「アイスクリームが食べたーいっ!」
例によって橘さんがそんなことを言い出し、またか、と僕は肩を竦めた。
「アイスクリームくらいその辺のコンビニに売ってるでしょ? 自分で買って来ればいいじゃない。この部室だってクーラーがついてるワケじゃないんだし、コンビニの方が涼しいんじゃないの?」
この部室、とか言ってるけど、ここは本当は寮の僕の部屋だ。‥‥‥自分で言っててちょっと悲しい。
「あら、暑いのは別にいいのよ。夏は暑いものでしょう?」
「そりゃそうかも知れないけど」
「それよりアイスクリーム、あ」
拳を上げて熱弁を振るう橘さんの手が、卓袱台の上に広げられていたポテトチップの袋を引っ掛けた。それはぱーんと派手な音をたてて床に落ち、開いた口から中身をばらばらと撒き散らす。あーあ。
「掃除しといてよ? 橘さん」
溜め息混じりに僕は言う。
「い、言われなくてもやるわよ。だから恵くん、その間にアイスクリーム買ってきて」
「はあ? 何でそうなるの?」
「私がアイスクリーム買いに行ったから誰も掃除しないのと、恵くんがアイスクリーム買いに行っている間に部屋が掃除されてるのと、どっちがいい?」
そこでにっこり笑ってみせたって、ダメなものはダメだ。
「どっちがいい、じゃないでしょ?」
僕の部屋を散らかしているのは橘さんで、アイスクリームが欲しいと騒いでいるのも橘さんだ。どっちにも僕は関係ない。

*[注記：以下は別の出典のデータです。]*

(** ** Restoring one subscriber *)

(** Progress is determined by its size and its bits. *)
Lemma progress_ext p p' :
  progress_ok p → progress_ok p' → bundle_count p' = bundle_count p →
  (∀ i, 0 ≤ i < bundle_count p → bitmap_get (resolved p') i = bitmap_get (resolved p) i) → p' = p.
Proof.
  intros [_ Hb Hc] [_ Hb' Hc'] Hn Hbits.
  assert (resolved p' = resolved p) as Hr.
  { apply (bitmap_ext (bundle_count p)); [by rewrite <- Hn|done|done]. }
  destruct p, p'. cbn in *. subst. done.
Qed.

(** Restoring bits never panics, and changes only the entry's segment. *)
Lemma restore_bits_ok e idxs s :
  state_ok s → Progress.entry_ok e → Forall u32_ok idxs →
  ∃ s', restore_bits s e idxs = Some s' ∧ state_ok s' ∧ id s' = id s ∧ active s' = active s ∧
    (claimed s = ∅ → claimed s' = ∅) ∧ (∀ q, count_of s' q = count_of s q) ∧
    (∀ br, ref_ok br → resolved_in s' br = resolved_in s br ||
      (bool_decide (segment_seq br = Progress.seg_seq e ∧ bundle_index br ∈ idxs ∧ tracked s br) &&
       (bool_decide (bundle_index br < Progress.bundle_count e) &&
        bitmap_get (Progress.acked_bitmap e) (bundle_index br)))).
Proof.
  intros Hs He Hidx. revert s Hs. induction Hidx as [|i idxs Hi Hidx IH]; intros s Hs; cbn [restore_bits].
  { exists s. split_and!; try done. intros br _. rewrite bool_decide_eq_false_2; [by rewrite orb_false_r|].
    intros (_ & []%elem_of_nil & _). }
  rewrite Progress.is_acked_spec by (apply He || apply Hi). cbn [mbind option_bind].
  set (bit := bool_decide (i < Progress.bundle_count e) && bitmap_get (Progress.acked_bitmap e) i).
  assert (∀ s1 br, (∀ q, count_of s1 q = count_of s q) → (tracked s1 br ↔ tracked s br)) as Htr.
  { intros s1 br Hc. unfold tracked. by rewrite Hc. }
  destruct bit eqn:Hbit.
  - destruct (record_outcome_spec s (mkBundleRef (Progress.seg_seq e) i) Acked Hs) as (s1 & -> & Hs1 & Hid1 & Ha1 & Hc1 & Hcnt1 & Hres1).
    { split; [apply He|done]. }
    cbn [mbind option_bind]. destruct (IH s1 Hs1) as (s2 & Hr & Hs2 & Hid2 & Ha2 & Hc2 & Hcnt2 & Hres2). rewrite Hr.
    exists s2. split_and!; [done|done|congruence|congruence| |intros; by rewrite Hcnt2|].
    + intros Hemp. apply Hc2. rewrite Hc1, Hemp. set_solver.
    + intros br Hbr. rewrite Hres2, Hres1 by done. rewrite <- orb_assoc. f_equal.
      pose proof (Htr s1 br Hcnt1) as Ht. destruct (decide (br = mkBundleRef (Progress.seg_seq e) i)) as [Heq|Hne].
      * rewrite (bool_decide_eq_true_2 (br = _)) by done. rewrite <- Heq. replace (bundle_index br) with i by (by rewrite Heq).
        fold bit. rewrite Hbit, !andb_true_r.
        assert (i ∈ i :: idxs) as Hin by left. assert (segment_seq br = Progress.seg_seq e) as Hseq by (by rewrite Heq).
        destruct (decide (tracked s br)) as [Hb|Hb].
        -- rewrite (bool_decide_eq_true_2 (tracked s br)) by done. cbn [orb]. symmetry. by apply bool_decide_eq_true_2.
        -- rewrite !bool_decide_eq_false_2 by tauto. done.
      * rewrite (bool_decide_eq_false_2 (br = _)), andb_false_r by done. cbn [orb]. f_equal. apply bool_decide_ext.
        rewrite elem_of_cons. split; [tauto|]. intros (Hseq & [Hidx'|Hin] & Hb); [|tauto].
        destruct Hne. destruct br. cbn in *. by subst.
  - destruct (IH s Hs) as (s2 & Hr & Hs2 & Hid2 & Ha2 & Hc2 & Hcnt2 & Hres2). exists s2. split_and!; try done.
    intros br Hbr. rewrite Hres2 by done. f_equal.
    destruct (decide (bundle_index br = i)) as [->|Hne].
    + fold bit. rewrite Hbit, !andb_false_r. done.
    + f_equal. apply bool_decide_ext. rewrite elem_of_cons. naive_solver.
Qed.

だから、
「橘さんが自分で買ってきて、自分で掃除もすればいい。それがいちばん正しい」
「もう。融通利かないんだから」
ぶつぶつと呟きながら飛び散ったポテトチップを集め続ける橘さんが、
「そうだ! アイスクリーム部ってどうかな?」
そんなことを言って突然手を挙げるから、集まりかけたポテトチップはまた散らかってしまう。
「‥‥‥はああ?」
「それでね、売ってるアイスクリームを端から食べ歩いて本とか作ったり、学園祭にアイスクリームの屋台出したり。おもしろそうじゃない?」
思いつきはいつだっておもしろそうなものだ。思いついた瞬間は何だってそうだ。
「いいんだけどさ、それ新聞部のままでも全部できるんじゃないの?」
「だーって新聞部はまだ部活じゃないし。アイスクリーム部の方を部活にしてもらって、その部費で新聞部をやるとか、何かいろいろあるじゃない」
「アイスクリーム部なんて、新聞部よりも望み薄じゃないの?」
「いっちいちネガティブねー。‥‥‥ま、いいわ。とにかく、アイスクリーム」
結局そこに戻るのか。
「文句ある?」
橘さんが口を尖らせる。‥‥‥あるけど、いいや、もう。
「それで、何がいいの?」
「えーとバニラとチョコチップとラムレーズンと、それと」
「ひとつじゃないの?」
「ケンキューのためだもん」
‥‥‥橘さんの場合、笑うとかわいい、という事実は一種の犯罪だと思う。
そしてもちろん、僕が買い物から帰ってきても掃除は終わっていなくて、僕はアイスクリームを買いに行った上に結局掃除も手伝うことになったのだった。
いつものこととはいえ、もう少し何とかならないかな、こういうの‥‥‥。